(Source records)
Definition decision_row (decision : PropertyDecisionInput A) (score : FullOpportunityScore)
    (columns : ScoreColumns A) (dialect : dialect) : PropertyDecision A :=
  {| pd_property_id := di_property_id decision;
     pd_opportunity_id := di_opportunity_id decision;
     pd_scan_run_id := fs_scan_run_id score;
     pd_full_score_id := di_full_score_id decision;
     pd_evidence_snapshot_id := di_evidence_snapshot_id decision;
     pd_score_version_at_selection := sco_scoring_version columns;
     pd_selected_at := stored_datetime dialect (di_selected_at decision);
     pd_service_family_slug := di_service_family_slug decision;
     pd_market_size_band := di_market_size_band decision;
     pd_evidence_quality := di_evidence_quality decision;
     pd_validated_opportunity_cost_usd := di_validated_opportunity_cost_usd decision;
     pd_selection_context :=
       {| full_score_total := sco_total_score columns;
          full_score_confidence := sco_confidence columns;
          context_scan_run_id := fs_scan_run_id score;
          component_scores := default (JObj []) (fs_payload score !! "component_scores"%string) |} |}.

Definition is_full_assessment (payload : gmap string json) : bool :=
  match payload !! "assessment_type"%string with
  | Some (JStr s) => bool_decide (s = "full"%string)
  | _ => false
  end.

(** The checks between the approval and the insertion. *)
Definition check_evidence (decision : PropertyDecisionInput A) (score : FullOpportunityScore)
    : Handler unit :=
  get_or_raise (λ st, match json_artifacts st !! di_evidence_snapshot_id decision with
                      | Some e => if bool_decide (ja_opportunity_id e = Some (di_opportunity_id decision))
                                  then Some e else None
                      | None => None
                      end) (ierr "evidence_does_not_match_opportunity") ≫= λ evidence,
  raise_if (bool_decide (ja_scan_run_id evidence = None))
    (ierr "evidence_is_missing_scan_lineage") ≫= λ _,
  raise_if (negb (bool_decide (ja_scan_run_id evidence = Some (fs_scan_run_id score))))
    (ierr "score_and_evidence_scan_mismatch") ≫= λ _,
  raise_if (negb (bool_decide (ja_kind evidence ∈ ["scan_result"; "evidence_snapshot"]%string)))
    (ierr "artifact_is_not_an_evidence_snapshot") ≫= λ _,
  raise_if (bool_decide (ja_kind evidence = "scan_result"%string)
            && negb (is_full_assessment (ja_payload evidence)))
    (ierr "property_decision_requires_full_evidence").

---

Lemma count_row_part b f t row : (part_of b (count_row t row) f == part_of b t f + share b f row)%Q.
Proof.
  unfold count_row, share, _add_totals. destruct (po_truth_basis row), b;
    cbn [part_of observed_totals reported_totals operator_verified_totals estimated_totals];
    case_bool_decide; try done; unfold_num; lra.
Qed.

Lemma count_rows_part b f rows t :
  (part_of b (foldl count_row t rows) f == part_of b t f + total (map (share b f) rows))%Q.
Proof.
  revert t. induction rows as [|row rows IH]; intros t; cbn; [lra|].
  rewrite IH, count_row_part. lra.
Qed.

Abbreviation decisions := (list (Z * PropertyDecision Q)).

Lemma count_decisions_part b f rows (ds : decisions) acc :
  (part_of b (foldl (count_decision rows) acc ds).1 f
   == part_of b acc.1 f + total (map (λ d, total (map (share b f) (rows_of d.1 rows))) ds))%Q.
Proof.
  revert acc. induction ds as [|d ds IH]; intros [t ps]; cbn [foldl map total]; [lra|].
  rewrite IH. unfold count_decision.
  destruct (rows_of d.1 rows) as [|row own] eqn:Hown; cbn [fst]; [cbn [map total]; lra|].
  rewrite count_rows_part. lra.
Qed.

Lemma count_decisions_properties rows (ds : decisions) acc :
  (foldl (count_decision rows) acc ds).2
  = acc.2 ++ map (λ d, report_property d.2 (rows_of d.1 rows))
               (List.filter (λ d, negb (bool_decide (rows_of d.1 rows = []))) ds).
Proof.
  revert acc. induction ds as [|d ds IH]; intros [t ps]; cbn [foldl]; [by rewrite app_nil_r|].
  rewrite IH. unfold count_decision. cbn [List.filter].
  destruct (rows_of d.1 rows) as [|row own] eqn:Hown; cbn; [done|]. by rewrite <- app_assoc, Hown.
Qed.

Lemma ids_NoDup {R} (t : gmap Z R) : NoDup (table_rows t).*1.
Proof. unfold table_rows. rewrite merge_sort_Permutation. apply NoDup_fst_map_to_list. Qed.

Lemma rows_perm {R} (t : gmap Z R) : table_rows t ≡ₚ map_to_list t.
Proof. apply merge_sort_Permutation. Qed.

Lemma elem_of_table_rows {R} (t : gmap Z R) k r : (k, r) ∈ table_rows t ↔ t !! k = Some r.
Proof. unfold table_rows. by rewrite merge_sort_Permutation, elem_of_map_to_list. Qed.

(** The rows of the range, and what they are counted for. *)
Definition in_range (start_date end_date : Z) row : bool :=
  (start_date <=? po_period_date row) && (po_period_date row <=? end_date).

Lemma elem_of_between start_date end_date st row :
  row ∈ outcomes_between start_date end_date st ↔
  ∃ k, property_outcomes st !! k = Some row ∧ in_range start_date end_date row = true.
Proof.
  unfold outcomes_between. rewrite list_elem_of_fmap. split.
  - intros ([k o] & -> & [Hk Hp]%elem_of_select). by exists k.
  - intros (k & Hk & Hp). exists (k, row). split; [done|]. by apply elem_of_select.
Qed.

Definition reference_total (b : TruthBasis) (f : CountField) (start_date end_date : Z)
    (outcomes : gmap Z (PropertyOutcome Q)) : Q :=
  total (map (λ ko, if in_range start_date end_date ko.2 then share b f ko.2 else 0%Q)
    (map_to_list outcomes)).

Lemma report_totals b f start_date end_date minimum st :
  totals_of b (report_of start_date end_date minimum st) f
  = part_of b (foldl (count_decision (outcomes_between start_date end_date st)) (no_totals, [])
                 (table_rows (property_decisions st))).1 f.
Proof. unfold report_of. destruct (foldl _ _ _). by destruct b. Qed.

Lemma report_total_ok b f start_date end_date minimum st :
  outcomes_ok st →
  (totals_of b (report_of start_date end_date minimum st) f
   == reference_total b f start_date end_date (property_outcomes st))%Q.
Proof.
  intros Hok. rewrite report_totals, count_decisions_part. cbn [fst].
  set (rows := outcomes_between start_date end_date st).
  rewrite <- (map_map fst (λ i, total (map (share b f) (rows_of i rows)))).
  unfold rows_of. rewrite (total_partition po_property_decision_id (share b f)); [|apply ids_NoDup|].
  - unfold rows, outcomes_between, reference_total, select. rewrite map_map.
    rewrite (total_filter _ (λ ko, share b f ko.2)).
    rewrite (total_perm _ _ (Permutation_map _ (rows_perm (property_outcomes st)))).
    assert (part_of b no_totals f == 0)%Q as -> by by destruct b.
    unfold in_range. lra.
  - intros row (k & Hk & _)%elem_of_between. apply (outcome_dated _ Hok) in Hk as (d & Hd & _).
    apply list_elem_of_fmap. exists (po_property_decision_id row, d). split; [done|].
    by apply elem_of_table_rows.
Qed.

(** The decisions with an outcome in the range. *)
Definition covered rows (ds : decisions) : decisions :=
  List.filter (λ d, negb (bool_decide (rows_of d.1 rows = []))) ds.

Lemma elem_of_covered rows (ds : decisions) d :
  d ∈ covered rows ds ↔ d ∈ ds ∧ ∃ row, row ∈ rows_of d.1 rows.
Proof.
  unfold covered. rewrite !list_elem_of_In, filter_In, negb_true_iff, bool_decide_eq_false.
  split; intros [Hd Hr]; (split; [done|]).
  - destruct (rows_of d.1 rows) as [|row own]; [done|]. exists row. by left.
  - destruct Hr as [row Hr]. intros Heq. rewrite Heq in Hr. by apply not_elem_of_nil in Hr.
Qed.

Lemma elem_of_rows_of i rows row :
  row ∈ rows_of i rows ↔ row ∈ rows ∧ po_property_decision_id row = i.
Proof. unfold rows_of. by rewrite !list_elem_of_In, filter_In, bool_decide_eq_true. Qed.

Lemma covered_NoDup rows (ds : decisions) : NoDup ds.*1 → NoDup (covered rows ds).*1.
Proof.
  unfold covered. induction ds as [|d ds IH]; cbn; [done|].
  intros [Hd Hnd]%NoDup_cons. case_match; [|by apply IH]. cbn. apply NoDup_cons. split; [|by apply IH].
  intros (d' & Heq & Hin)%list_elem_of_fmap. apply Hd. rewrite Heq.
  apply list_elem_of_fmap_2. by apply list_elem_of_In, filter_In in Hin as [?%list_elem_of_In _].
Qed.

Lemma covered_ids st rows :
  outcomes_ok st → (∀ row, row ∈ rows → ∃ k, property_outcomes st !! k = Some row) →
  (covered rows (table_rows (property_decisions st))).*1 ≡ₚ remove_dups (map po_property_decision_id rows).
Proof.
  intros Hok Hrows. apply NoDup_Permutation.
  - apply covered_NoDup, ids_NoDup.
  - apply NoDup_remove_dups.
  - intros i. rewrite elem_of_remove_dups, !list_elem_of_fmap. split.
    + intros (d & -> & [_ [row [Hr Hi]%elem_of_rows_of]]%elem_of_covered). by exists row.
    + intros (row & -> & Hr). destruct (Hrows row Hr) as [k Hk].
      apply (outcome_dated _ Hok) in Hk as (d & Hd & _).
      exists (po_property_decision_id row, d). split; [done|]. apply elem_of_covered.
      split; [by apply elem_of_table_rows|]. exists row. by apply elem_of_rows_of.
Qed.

==

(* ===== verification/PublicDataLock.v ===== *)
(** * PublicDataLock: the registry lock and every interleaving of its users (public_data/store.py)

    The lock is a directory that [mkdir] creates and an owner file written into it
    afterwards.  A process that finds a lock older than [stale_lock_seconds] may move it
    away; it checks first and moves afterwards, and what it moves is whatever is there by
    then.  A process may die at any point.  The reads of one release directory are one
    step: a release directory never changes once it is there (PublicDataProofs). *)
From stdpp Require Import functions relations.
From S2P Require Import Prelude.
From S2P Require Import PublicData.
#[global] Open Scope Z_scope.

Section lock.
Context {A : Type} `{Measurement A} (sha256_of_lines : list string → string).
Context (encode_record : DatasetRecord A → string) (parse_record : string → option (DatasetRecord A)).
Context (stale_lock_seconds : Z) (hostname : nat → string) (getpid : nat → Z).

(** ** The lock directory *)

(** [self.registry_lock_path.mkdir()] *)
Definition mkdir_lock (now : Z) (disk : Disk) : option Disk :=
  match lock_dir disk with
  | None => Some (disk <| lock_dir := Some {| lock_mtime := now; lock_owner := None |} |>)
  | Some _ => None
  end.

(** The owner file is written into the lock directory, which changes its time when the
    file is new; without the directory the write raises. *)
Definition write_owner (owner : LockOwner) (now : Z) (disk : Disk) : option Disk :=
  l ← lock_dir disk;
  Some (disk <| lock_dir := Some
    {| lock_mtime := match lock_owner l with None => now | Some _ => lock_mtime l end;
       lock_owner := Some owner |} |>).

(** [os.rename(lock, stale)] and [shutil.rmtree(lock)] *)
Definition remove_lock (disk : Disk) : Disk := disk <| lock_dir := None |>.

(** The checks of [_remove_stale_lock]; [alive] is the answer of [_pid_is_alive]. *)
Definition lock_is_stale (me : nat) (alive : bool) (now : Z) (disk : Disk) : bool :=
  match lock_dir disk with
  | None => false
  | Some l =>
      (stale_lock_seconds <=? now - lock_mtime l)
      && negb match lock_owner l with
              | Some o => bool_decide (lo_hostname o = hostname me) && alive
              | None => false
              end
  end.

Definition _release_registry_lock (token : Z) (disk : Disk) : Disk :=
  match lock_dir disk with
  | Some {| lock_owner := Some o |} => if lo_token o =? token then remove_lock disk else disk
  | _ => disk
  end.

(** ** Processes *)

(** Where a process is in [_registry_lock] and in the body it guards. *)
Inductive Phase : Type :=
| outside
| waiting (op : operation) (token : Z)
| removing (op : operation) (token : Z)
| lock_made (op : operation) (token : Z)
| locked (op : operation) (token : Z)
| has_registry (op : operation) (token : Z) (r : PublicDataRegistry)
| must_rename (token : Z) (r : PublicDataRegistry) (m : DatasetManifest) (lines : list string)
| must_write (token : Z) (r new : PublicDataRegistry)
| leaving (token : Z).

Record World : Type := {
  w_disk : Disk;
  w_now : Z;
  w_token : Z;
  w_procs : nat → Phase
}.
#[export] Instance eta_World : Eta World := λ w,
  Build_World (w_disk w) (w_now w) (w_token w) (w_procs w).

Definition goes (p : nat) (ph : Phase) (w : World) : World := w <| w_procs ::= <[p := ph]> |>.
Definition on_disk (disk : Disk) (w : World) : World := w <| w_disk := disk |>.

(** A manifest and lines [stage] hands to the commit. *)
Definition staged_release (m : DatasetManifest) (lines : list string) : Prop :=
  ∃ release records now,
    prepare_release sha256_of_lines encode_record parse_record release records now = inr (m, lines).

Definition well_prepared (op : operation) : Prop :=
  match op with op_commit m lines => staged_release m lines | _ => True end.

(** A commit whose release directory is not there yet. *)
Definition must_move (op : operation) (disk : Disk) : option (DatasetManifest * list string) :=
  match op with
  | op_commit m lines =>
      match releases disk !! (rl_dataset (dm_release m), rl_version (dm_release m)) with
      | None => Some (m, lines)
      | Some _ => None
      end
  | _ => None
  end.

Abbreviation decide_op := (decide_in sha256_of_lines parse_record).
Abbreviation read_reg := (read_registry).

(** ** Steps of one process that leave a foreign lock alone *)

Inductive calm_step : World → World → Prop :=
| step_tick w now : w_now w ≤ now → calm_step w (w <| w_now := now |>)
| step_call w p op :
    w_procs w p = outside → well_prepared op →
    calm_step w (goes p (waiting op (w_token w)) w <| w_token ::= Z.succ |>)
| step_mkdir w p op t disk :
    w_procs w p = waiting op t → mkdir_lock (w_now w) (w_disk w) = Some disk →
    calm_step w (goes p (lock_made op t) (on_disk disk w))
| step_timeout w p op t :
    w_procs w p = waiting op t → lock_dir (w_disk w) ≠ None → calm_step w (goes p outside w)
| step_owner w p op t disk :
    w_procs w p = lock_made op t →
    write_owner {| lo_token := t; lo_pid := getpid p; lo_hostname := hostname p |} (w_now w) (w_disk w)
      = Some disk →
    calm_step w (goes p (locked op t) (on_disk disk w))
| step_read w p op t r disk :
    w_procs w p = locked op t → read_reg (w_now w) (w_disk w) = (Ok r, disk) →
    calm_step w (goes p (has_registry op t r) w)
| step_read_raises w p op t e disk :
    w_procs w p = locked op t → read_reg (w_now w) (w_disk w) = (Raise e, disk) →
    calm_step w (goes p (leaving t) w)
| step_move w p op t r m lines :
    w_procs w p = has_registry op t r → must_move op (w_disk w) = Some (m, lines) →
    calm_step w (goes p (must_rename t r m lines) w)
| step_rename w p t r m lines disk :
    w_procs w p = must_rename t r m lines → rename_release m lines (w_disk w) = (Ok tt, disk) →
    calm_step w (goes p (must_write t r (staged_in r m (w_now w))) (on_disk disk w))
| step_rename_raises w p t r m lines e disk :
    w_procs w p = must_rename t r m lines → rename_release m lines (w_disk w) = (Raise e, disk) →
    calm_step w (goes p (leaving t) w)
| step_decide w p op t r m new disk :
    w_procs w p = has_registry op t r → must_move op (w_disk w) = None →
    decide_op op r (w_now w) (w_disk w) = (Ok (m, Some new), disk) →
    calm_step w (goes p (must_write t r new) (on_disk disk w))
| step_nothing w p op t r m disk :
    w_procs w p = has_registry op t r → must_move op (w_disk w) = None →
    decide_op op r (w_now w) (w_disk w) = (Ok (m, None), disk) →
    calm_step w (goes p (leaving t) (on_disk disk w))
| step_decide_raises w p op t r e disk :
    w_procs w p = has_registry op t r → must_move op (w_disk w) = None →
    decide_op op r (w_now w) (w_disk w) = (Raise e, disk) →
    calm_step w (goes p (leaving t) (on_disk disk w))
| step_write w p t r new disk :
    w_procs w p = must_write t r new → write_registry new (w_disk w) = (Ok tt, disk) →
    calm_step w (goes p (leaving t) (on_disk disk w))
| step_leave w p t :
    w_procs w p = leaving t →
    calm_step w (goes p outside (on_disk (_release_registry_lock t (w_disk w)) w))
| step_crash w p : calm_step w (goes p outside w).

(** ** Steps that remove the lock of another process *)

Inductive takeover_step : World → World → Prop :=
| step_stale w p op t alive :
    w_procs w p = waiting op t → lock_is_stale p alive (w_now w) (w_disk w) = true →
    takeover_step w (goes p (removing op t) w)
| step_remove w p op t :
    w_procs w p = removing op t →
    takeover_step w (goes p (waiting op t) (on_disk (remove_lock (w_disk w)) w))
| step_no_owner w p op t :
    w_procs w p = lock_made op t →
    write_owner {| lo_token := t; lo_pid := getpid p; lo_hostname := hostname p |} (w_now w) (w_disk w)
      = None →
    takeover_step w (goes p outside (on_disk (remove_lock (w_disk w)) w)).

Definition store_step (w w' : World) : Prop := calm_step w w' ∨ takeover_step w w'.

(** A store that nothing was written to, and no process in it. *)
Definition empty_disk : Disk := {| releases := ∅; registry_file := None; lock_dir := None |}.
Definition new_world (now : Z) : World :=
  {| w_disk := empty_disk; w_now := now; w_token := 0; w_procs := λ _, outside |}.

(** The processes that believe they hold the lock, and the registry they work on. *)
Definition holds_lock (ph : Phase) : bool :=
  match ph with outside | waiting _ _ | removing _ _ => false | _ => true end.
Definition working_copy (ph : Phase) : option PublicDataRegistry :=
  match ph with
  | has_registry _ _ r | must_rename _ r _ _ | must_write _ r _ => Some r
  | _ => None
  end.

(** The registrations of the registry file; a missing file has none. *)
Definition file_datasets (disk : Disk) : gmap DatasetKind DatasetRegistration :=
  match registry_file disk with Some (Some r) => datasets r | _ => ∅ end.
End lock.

> _WORK INSTRUCTIONS_:
All lines above from the one containing "match payload !!" to the one containing "raise_if (bool_decide (ja_kind" must be repeated exactly, both lines included, and no others.

> _TASK SOLUTION_:
  match payload !! "assessment_type"%string with
  | Some (JStr s) => bool_decide (s = "full"%string)
  | _ => false
  end.

(** The checks between the approval and the insertion. *)
Definition check_evidence (decision : PropertyDecisionInput A) (score : FullOpportunityScore)
    : Handler unit :=
  get_or_raise (λ st, match json_artifacts st !! di_evidence_snapshot_id decision with
                      | Some e => if bool_decide (ja_opportunity_id e = Some (di_opportunity_id decision))
                                  then Some e else None
                      | None => None
                      end) (ierr "evidence_does_not_match_opportunity") ≫= λ evidence,
  raise_if (bool_decide (ja_scan_run_id evidence = None))
    (ierr "evidence_is_missing_scan_lineage") ≫= λ _,
  raise_if (negb (bool_decide (ja_scan_run_id evidence = Some (fs_scan_run_id score))))
    (ierr "score_and_evidence_scan_mismatch") ≫= λ _,
  raise_if (negb (bool_decide (ja_kind evidence ∈ ["scan_result"; "evidence_snapshot"]%string)))
    (ierr "artifact_is_not_an_evidence_snapshot") ≫= λ _,
  raise_if (bool_decide (ja_kind evidence = "scan_result"%string)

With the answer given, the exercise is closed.